◆ **Exercise prompt**: Below are the records; collect from them each line containing the string "discriminate".

◆ **Records for the task**:
(* ===== verification/DateFormat.v ===== *)
(** * ECMAScript dates: time values, [toISOString], [toString], [Date.parse]

    The backend stores every time as a JavaScript [Date] (the schema fields
    [scheduledTime: Date] and [availableSlots: [Date]]). Three conversions
    between dates and strings decide what the handlers do:
    - [JSON.stringify] (used by [res.json]) writes a date with [toJSON], that
      is [toISOString] (ECMA-262, 21.4.4.36-37);
    - [Array.prototype.join] and the loose comparison [==] turn a date into
      a string with [toString] (21.4.4.41);
    - [new Date(string)] reads it back with [Date.parse] (21.4.3.2).
    The process is assumed to run with the time zone UTC, the zone whose
    [toString] this file prints. *)

From Stdlib Require Import ZArith String Ascii List Lia.
From S2P Require Import Prelude.
Import ListNotations.
#[local] Open Scope string_scope.
#[local] Open Scope Z_scope.

(** ** Time values and calendar fields (ECMA-262, 21.4.1) *)

Definition msPerDay : Z := 86400000.

(** TimeClip: a time value is valid when its magnitude is at most 8.64e15. *)
Definition time_valid (t : Z) : bool := Z.abs t <=? 8640000000000000.

Definition Day (t : Z) : Z := t / msPerDay.
Definition TimeWithinDay (t : Z) : Z := t mod msPerDay.
Definition WeekDay (t : Z) : Z := (Day t + 4) mod 7.
Definition HourFromTime (t : Z) : Z := (t / 3600000) mod 24.
Definition MinFromTime (t : Z) : Z := (t / 60000) mod 60.
Definition SecFromTime (t : Z) : Z := (t / 1000) mod 60.
Definition msFromTime (t : Z) : Z := t mod 1000.

(** Year, month (1-12) and day of the month of a day number, by the
    proleptic Gregorian calendar (the era computation of H. Hinnant's
    [civil_from_days], which ECMA-262's YearFromTime/MonthFromTime/
    DateFromTime agree with). *)
Definition civil_from_days (z0 : Z) : Z * Z * Z :=
  let z := z0 + 719468 in
  let era := z / 146097 in
  let doe := z - era * 146097 in
  let yoe := (doe - doe / 1460 + doe / 36524 - doe / 146096) / 365 in
  let doy := doe - (365 * yoe + yoe / 4 - yoe / 100) in
  let mp := (5 * doy + 2) / 153 in
  let d := doy - (153 * mp + 2) / 5 + 1 in
  let m := if mp <? 10 then mp + 3 else mp - 9 in
  let y := yoe + era * 400 in
  (if m <=? 2 then y + 1 else y, m, d).

(** MakeDay for a civil date: the inverse of [civil_from_days]. *)
Definition days_from_civil (y0 m d : Z) : Z :=
  let y := if m <=? 2 then y0 - 1 else y0 in
  let era := y / 400 in
  let yoe := y - era * 400 in
  let mp := if m >? 2 then m - 3 else m + 9 in
  let doy := (153 * mp + 2) / 5 + d - 1 in
  let doe := yoe * 365 + yoe / 4 - yoe / 100 + doy in
  era * 146097 + doe - 719468.

Definition YearFromTime (t : Z) : Z := fst (fst (civil_from_days (Day t))).
Definition MonthFromTime (t : Z) : Z := snd (fst (civil_from_days (Day t))).
Definition DateFromTime (t : Z) : Z := snd (civil_from_days (Day t)).

(** ** Decimal digits *)

Definition digit_char (d : Z) : ascii := ascii_of_nat (48 + Z.to_nat d).

(** The [w] last decimal digits of [n], most significant first. *)
Fixpoint fixed_dec_aux (w : nat) (n : Z) (acc : string) : string :=
  match w with
  | O => acc
  | S w' => fixed_dec_aux w' (n / 10) (String (digit_char (n mod 10)) acc)
  end.

Definition fixed_dec (w : nat) (n : Z) : string := fixed_dec_aux w n "".

Definition is_digit (c : ascii) : bool :=
  (48 <=? nat_of_ascii c)%nat && (nat_of_ascii c <=? 57)%nat.

(** ** [Date.prototype.toISOString] *)

(** The year: four digits between 0 and 9999, otherwise a sign and six
    digits (the expanded years of 21.4.1.32.1). *)
Definition iso_year (y : Z) : string :=
  if (0 <=? y) && (y <=? 9999) then fixed_dec 4 y
  else (if y <? 0 then "-" else "+") ++ fixed_dec 6 (Z.abs y).

(** [None] is the RangeError thrown on an invalid date. *)
Definition date_toISOString (t : Z) : option string :=
  if time_valid t then
    Some (iso_year (YearFromTime t) ++ "-" ++ fixed_dec 2 (MonthFromTime t) ++ "-"
          ++ fixed_dec 2 (DateFromTime t) ++ "T" ++ fixed_dec 2 (HourFromTime t) ++ ":"
          ++ fixed_dec 2 (MinFromTime t) ++ ":" ++ fixed_dec 2 (SecFromTime t) ++ "."
          ++ fixed_dec 3 (msFromTime t) ++ "Z")
  else None.

(** ** [Date.prototype.toString] in the time zone UTC *)

Definition week_day_name (wd : Z) : string :=
  match wd with
  | 0 => "Sun" | 1 => "Mon" | 2 => "Tue" | 3 => "Wed"
  | 4 => "Thu" | 5 => "Fri" | _ => "Sat"
  end.

Definition month_name (m : Z) : string :=
  match m with
  | 1 => "Jan" | 2 => "Feb" | 3 => "Mar" | 4 => "Apr" | 5 => "May" | 6 => "Jun"
  | 7 => "Jul" | 8 => "Aug" | 9 => "Sep" | 10 => "Oct" | 11 => "Nov" | _ => "Dec"
  end.

(** The year is padded to at least four digits; a valid time value has a
    year of at most six digits (|year| <= 275760). *)
Definition year_digits (y : Z) : nat :=
  if y <? 10000 then 4 else if y <? 100000 then 5 else 6.

(** DateString (21.4.4.41.2). *)
Definition DateString (t : Z) : string :=
  let y := YearFromTime t in
  week_day_name (WeekDay t) ++ " " ++ month_name (MonthFromTime t) ++ " "
  ++ fixed_dec 2 (DateFromTime t) ++ " " ++ (if y <? 0 then "-" else "")
  ++ fixed_dec (year_digits (Z.abs y)) (Z.abs y).

(** TimeString and TimeZoneString (21.4.4.41.1, 21.4.4.41.3) for UTC, with
    the zone name Node.js prints. *)
Definition TimeString (t : Z) : string :=
  fixed_dec 2 (HourFromTime t) ++ ":" ++ fixed_dec 2 (MinFromTime t) ++ ":"
  ++ fixed_dec 2 (SecFromTime t) ++ " GMT".

Definition TimeZoneString : string := "+0000 (Coordinated Universal Time)".

Definition date_toString (t : Z) : string :=
  if time_valid t then DateString t ++ " " ++ TimeString t ++ TimeZoneString
  else "Invalid Date".

(** ** [Date.parse] on the two formats above (21.4.3.2)

    The standard requires [Date.parse] to read the Date Time String Format
    that [toISOString] writes, and to give back [x] from [x.toString()] when
    [x] has no milliseconds. These are the two readers below; any other
    string is read as NaN ([None]). (Node.js also accepts further
    implementation-specific formats; no claim of the development reads one.) *)

Definition digit_val (c : ascii) : option Z :=
  if is_digit c then Some (Z.of_nat (nat_of_ascii c) - 48) else None.

(** Exactly [n] digits, most significant first. *)
Fixpoint read_fixed (n : nat) (acc : Z) (cs : list ascii) : option (Z * list ascii) :=
  match n with
  | O => Some (acc, cs)
  | S n' =>
      match cs with
      | c :: cs' => d ← digit_val c; read_fixed n' (acc * 10 + d) cs'
      | [] => None
      end
  end.

Definition expect (c : ascii) (cs : list ascii) : option (list ascii) :=
  match cs with
  | c' :: cs' => if Ascii.eqb c c' then Some cs' else None
  | [] => None
  end.

Definition is_leap (y : Z) : bool :=
  (y mod 4 =? 0) && (negb (y mod 100 =? 0) || (y mod 400 =? 0)).

Definition days_in_month (y m : Z) : Z :=
  match m with
  | 2 => if is_leap y then 29 else 28
  | 4 | 6 | 9 | 11 => 30
  | _ => 31
  end.

(** MakeDate (MakeDay y m d) (MakeTime h mi s ms), then TimeClip, after the
    range checks of the format. *)
Definition make_time_value (y m d h mi s ms : Z) : option Z :=
  if (1 <=? m) && (m <=? 12) && (1 <=? d) && (d <=? days_in_month y m)
     && (0 <=? h) && (h <=? 23) && (0 <=? mi) && (mi <=? 59) && (0 <=? s) && (s <=? 59)
  then let t := days_from_civil y m d * msPerDay + h * 3600000 + mi * 60000 + s * 1000 + ms in
       if time_valid t then Some t else None
  else None.

Definition read_iso_year (cs : list ascii) : option (Z * list ascii) :=
  match cs with
  | "+"%char :: cs' => read_fixed 6 0 cs'
  | "-"%char :: cs' =>
      '(y, r) ← read_fixed 6 0 cs'; if y =? 0 then None else Some (- y, r)
  | _ => read_fixed 4 0 cs
  end.

(** YYYY-MM-DDTHH:mm:ss.sssZ, with the expanded years. *)
Definition parse_iso (cs : list ascii) : option Z :=
  '(y, r) ← read_iso_year cs; r ← expect "-" r;
  '(m, r) ← read_fixed 2 0 r; r ← expect "-" r;
  '(d, r) ← read_fixed 2 0 r; r ← expect "T" r;
  '(h, r) ← read_fixed 2 0 r; r ← expect ":" r;
  '(mi, r) ← read_fixed 2 0 r; r ← expect ":" r;
  '(s, r) ← read_fixed 2 0 r; r ← expect "." r;
  '(ms, r) ← read_fixed 3 0 r; r ← expect "Z" r;
  match r with [] => make_time_value y m d h mi s ms | _ => None end.

Definition month_of_name (a b c : ascii) : option Z :=
  let s := String a (String b (String c "")) in
  List.find (fun m => String.eqb (month_name m) s) [1; 2; 3; 4; 5; 6; 7; 8; 9; 10; 11; 12].

(** The year of [toString]: an optional minus sign and four to six digits. *)
Definition read_year_dec (cs : list ascii) : option (Z * list ascii) :=
  let '(neg, r) := match cs with "-"%char :: r => (true, r) | _ => (false, cs) end in
  let go n := '(y, r') ← read_fixed n 0 r;
              match r' with " "%char :: _ => Some (if neg then - y else y, r') | _ => None end in
  match go 4%nat with Some p => Some p | None =>
  match go 5%nat with Some p => Some p | None => go 6%nat end end.

(** Www Mmm DD YYYY HH:mm:ss GMT+hhmm, followed by anything (the zone name). *)
Definition parse_date_string (cs : list ascii) : option Z :=
  match cs with
  | _ :: _ :: _ :: " "%char :: m1 :: m2 :: m3 :: " "%char :: r =>
      m ← month_of_name m1 m2 m3;
      '(d, r) ← read_fixed 2 0 r; r ← expect " " r;
      '(y, r) ← read_year_dec r; r ← expect " " r;
      '(h, r) ← read_fixed 2 0 r; r ← expect ":" r;
      '(mi, r) ← read_fixed 2 0 r; r ← expect ":" r;
      '(s, r) ← read_fixed 2 0 r;
      r ← expect " " r; r ← expect "G" r; r ← expect "M" r; r ← expect "T" r;
      let '(sg, r) := match r with
                      | "-"%char :: r => (-1, r) | "+"%char :: r => (1, r) | _ => (0, r) end in
      '(oh, r) ← read_fixed 2 0 r; '(om, _) ← read_fixed 2 0 r;
      if sg =? 0 then None else
      t ← make_time_value y m d h mi s 0;
      let t' := t - sg * (oh * 3600000 + om * 60000) in
      if time_valid t' then Some t' else None
  | _ => None
  end.

Definition date_parse (s : string) : option Z :=
  let cs := list_ascii_of_string s in
  match parse_iso cs with
  | Some t => Some t
  | None => parse_date_string cs
  end.

(** ** The two formats never meet

    Every string [toISOString] writes starts with a digit or a sign; every
    string [toString] writes starts with an upper-case letter (a week-day
    name, or the [I] of ["Invalid Date"]). *)

Definition is_upper (c : ascii) : bool :=
  (65 <=? nat_of_ascii c)%nat && (nat_of_ascii c <=? 90)%nat.

Definition head_char (s : string) : option ascii :=
  match s with String c _ => Some c | EmptyString => None end.

Lemma digit_char_is_digit (n : Z) : is_digit (digit_char (n mod 10)) = true.
Proof.
  unfold is_digit, digit_char.
  pose proof (Z.mod_pos_bound n 10 ltac:(lia)).
  rewrite nat_ascii_embedding by lia.
  apply andb_true_iff; split; apply Nat.leb_le; lia.
Qed.

Lemma fixed_dec_aux_head (w : nat) (n : Z) (acc : string) :
  (w > 0)%nat \/ (exists c, head_char acc = Some c /\ is_digit c = true) ->
  exists c, head_char (fixed_dec_aux w n acc) = Some c /\ is_digit c = true.
Proof.
  revert n acc. induction w as [|w IH]; intros n acc H; simpl.
  - destruct H as [H|H]; [lia | exact H].
  - apply IH. right. exists (digit_char (n mod 10)).
    split; [reflexivity | apply digit_char_is_digit].
Qed.

Lemma fixed_dec_head (w : nat) (n : Z) :
  (w > 0)%nat -> exists c, head_char (fixed_dec w n) = Some c /\ is_digit c = true.
Proof. intros Hw. apply fixed_dec_aux_head. left. exact Hw. Qed.

Lemma head_char_app (s1 s2 : string) (c : ascii) :
  head_char s1 = Some c -> head_char (s1 ++ s2) = Some c.
Proof. destruct s1; simpl; congruence. Qed.

Lemma toISOString_head (t : Z) (s : string) :
  date_toISOString t = Some s ->
  exists c, head_char s = Some c /\
            (is_digit c = true \/ c = "+"%char \/ c = "-"%char).
Proof.
  unfold date_toISOString. destruct (time_valid t); [|discriminate].
  intros [= <-]. unfold iso_year.
  destruct ((0 <=? YearFromTime t) && (YearFromTime t <=? 9999)).
  - destruct (fixed_dec_head 4 (YearFromTime t)) as (c & Hc & Hd); [lia|].
    exists c. split; [apply head_char_app; exact Hc | left; exact Hd].
  - destruct (YearFromTime t <? 0); eexists; (split; [reflexivity | auto]).
Qed.

Lemma week_day_name_head (wd : Z) :
  exists c, head_char (week_day_name wd) = Some c /\ is_upper c = true.
Proof. unfold week_day_name. repeat case_match; eexists; split; reflexivity. Qed.

Lemma toString_head (t : Z) :
  exists c, head_char (date_toString t) = Some c /\ is_upper c = true.
Proof.
  unfold date_toString. destruct (time_valid t); [|eexists; split; reflexivity].
  unfold DateString. destruct (week_day_name_head (WeekDay t)) as (c & Hc & Hu).
  exists c. split; [| exact Hu].
  apply head_char_app, head_char_app, Hc.
Qed.

(** No string written by [toISOString] equals one written by [toString]. *)
Lemma toISOString_ne_toString (t t' : Z) (s : string) :
  date_toISOString t = Some s -> s <> date_toString t'.
Proof.
  intros Hs ->. destruct (toISOString_head t _ Hs) as (c & Hc & Hk).
  destruct (toString_head t') as (c' & Hc' & Hu).
  rewrite Hc in Hc'. injection Hc' as <-.
  destruct Hk as [Hd | [-> | ->]]; [| discriminate | discriminate].
  revert Hd Hu. unfold is_digit, is_upper.
  rewrite !andb_true_iff, !Nat.leb_le. lia.
Qed.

◆ **Response box**:
  unfold date_toISOString. destruct (time_valid t); [|discriminate].
  destruct Hk as [Hd | [-> | ->]]; [| discriminate | discriminate].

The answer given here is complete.